Azerbaijan, Baku, May 24 / Trend V.Zhavoronkova /
"Echo of Moscow" Chief Editor Alexei Venediktov should have been aware of the restrictions, that may be imposed by Azerbaijan, before sending a journalist to Nagorno-Karabakh, Russian political analyst, Deputy Director General of Information-Analytical Department at the Moscow State University and Trend Expert Council member, Alexander Karavayev, said.
"Before sending a journalist [to Nagorno-Karabakh], the editor should have been informed of the possible limitations that may be imposed on the visit by Azerbaijan, and his decision should have been adequate," Karavayev told Trend over the telephone from Moscow.
Deputy Chief Editor of the Russian radio station "Echo of Moscow" Sergei Buntman visited occupied Nagorno-Karabakh without Azerbaijan's knowledge. Buntman has interviewed the separatist leaders. The Azerbaijani Foreign Ministry included the journalists in the list of persona-non-grata. Azerbaijan declares foreigners, who visit Nagorno-Karabakh without notice of Baku, the persona-non-grata
"Journalists have the right to receive any information - it is universally recognized right and it was approved in international instruments. But the state, in turn, has the right to restrict them on a number of circumstances, particularly, in case of Azerbaijan, visits to areas that are under occupation," Karavayev said.
The state, in this case Azerbaijan, has the right to react to this fact as it reacts, Karavayev believes.
"If journalists are aware of possible restrictions [by Azerbaijan on entry to Nagorno-Karabakh] and make such decisions, they also must bear the consequences of this decision," he said.
The Azerbaijani government, Karavayev said, acts completely according to the logic of how is required to act with respect to "the territories, which were captured by the separatists."

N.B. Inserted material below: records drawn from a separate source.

Lemma abortsAt_fun specs env options o k e1 e2 :
  abortsAt specs env options o k e1 -> abortsAt specs env options o k e2 ->
  e1 = e2.
Proof.
  unfold abortsAt, unsuppressedKey.
  intros [(_ & H1 & U1)|(rw1 & a1 & R1 & _ & T1)]
         [(_ & H2 & U2)|(rw2 & a2 & R2 & _ & T2)].
  - congruence.
  - rewrite R2 in U1. destruct U1 as (x & Hx & _). congruence.
  - rewrite R1 in U2. destruct U2 as (x & Hx & _). congruence.
  - congruence.
Qed.

Section KeyInRun.

Variable specs : list (string * Spec).
Variable env : gmap string value.
Variable options : Options.
Hypothesis Hnd : NoDup (keys specs).

Lemma earlier_split k :
  k ∈ keys specs ->
  exists rest, schedule specs = (earlier specs k ++ k :: rest)%list.
Proof.
  intros Hk. apply upTo_split. rewrite schedule_keys. exact Hk.
Qed.

Lemma earlier_unique d k rest :
  schedule specs = (d ++ k :: rest)%list -> earlier specs k = d.
Proof.
  intros Hs. unfold earlier. rewrite Hs. apply upTo_app.
  pose proof (schedule_NoDup specs Hnd) as Hsnd. rewrite Hs in Hsnd.
  apply NoDup_app in Hsnd as (_ & Hdisj & _).
  intros Hin. apply (Hdisj k Hin). constructor.
Qed.

(** What a run does at a key it comes to: it enters the [try] block;
    it stops there with what the iteration throws, and goes on
    when the iteration throws nothing. *)
Lemma run_at_key tr r k :
  k ∈ keys specs ->
  validateSpecsRun specs env options [] = Some (tr, r) ->
  comesTo specs env options k ->
  k ∈ validatedKeys tr /\
  (forall e, abortsAt specs env options (partialAt specs env k) k e ->
     r = Throw e /\ last (validatedKeys tr) = Some k) /\
  ((forall e, ~ abortsAt specs env options (partialAt specs env k) k e) ->
   forall e, r = Throw e -> last (validatedKeys tr) <> Some k).
Proof.
  intros Hk Hrun Hcomes. unfold comesTo in Hcomes. unfold partialAt.
  destruct (earlier_split k Hk) as (rest & Hs).
  set (d := earlier specs k) in *.
  apply run_inv in Hrun. destruct r as [[out errs]|e0].
  - destruct Hrun as (-> & _ & Hna & _). simpl.
    rewrite validatedKeys_traceOf. split; [|split].
    + rewrite Hs. apply elem_of_app. right. constructor.
    + intros e Hab. exfalso. exact (Hna d k rest e Hs Hab).
    + intros _ e [=].
  - destruct Hrun as (d' & k' & rest' & Hs' & -> & Hna' & Hab'). simpl.
    rewrite validatedKeys_traceOf.
    assert (Heq : (d ++ k :: rest)%list = (d' ++ k' :: rest')%list)
      by congruence.
    apply app_eq_app in Heq as [x [[Hd Hr]|[Hd Hr]]].
    + destruct x as [|y x].
      * rewrite app_nil_r in Hd. simpl in Hr. injection Hr as <- <-.
        subst d'. split; [|split].
        -- apply elem_of_app. right. constructor.
        -- intros e Hab. rewrite last_snoc.
           rewrite (abortsAt_fun _ _ _ _ _ _ _ Hab Hab'). auto.
        -- intros Hno. exfalso. exact (Hno e0 Hab').
      * simpl in Hr. injection Hr as <- ->.
        exfalso. apply (Hcomes d' k' x e0); [exact Hd|exact Hab'].
    + destruct x as [|y x].
      * rewrite app_nil_r in Hd. simpl in Hr. injection Hr as <- <-.
        subst d'. split; [|split].
        -- apply elem_of_app. right. constructor.
        -- intros e Hab. rewrite last_snoc.
           rewrite (abortsAt_fun _ _ _ _ _ _ _ Hab Hab'). auto.
        -- intros Hno. exfalso. exact (Hno e0 Hab').
      * simpl in Hr. injection Hr as <- ->.
        split; [|split].
        -- rewrite Hd. apply elem_of_app. left.
           apply elem_of_app. right. constructor.
        -- intros e Hab. exfalso.
           apply (Hna' d k x e); [exact Hd|exact Hab].
        -- intros _ e _. rewrite last_snoc. intros [= ->].
           pose proof (schedule_NoDup specs Hnd) as Hsnd.
           rewrite Hs in Hsnd.
           apply NoDup_app in Hsnd as (_ & _ & Hsnd).
           apply NoDup_cons in Hsnd as [Hnot _]. apply Hnot.
           apply elem_of_app. right. constructor.
Qed.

The conflict between the two South Caucasus countries began in 1988 when Armenia made territorial claims against Azerbaijan. Armenian armed forces have occupied 20 percent of Azerbaijan since 1992, including the Nagorno-Karabakh region and 7 surrounding districts.
Azerbaijan and Armenia signed a ceasefire agreement in 1994. The co-chairs of the OSCE Minsk Group - Russia, France, and the U.S. - are currently holding the peace negotiations.
Armenia has not yet implemented the U.N. Security Council's four resolutions on the liberation of the Nagorno-Karabakh and the surrounding regions.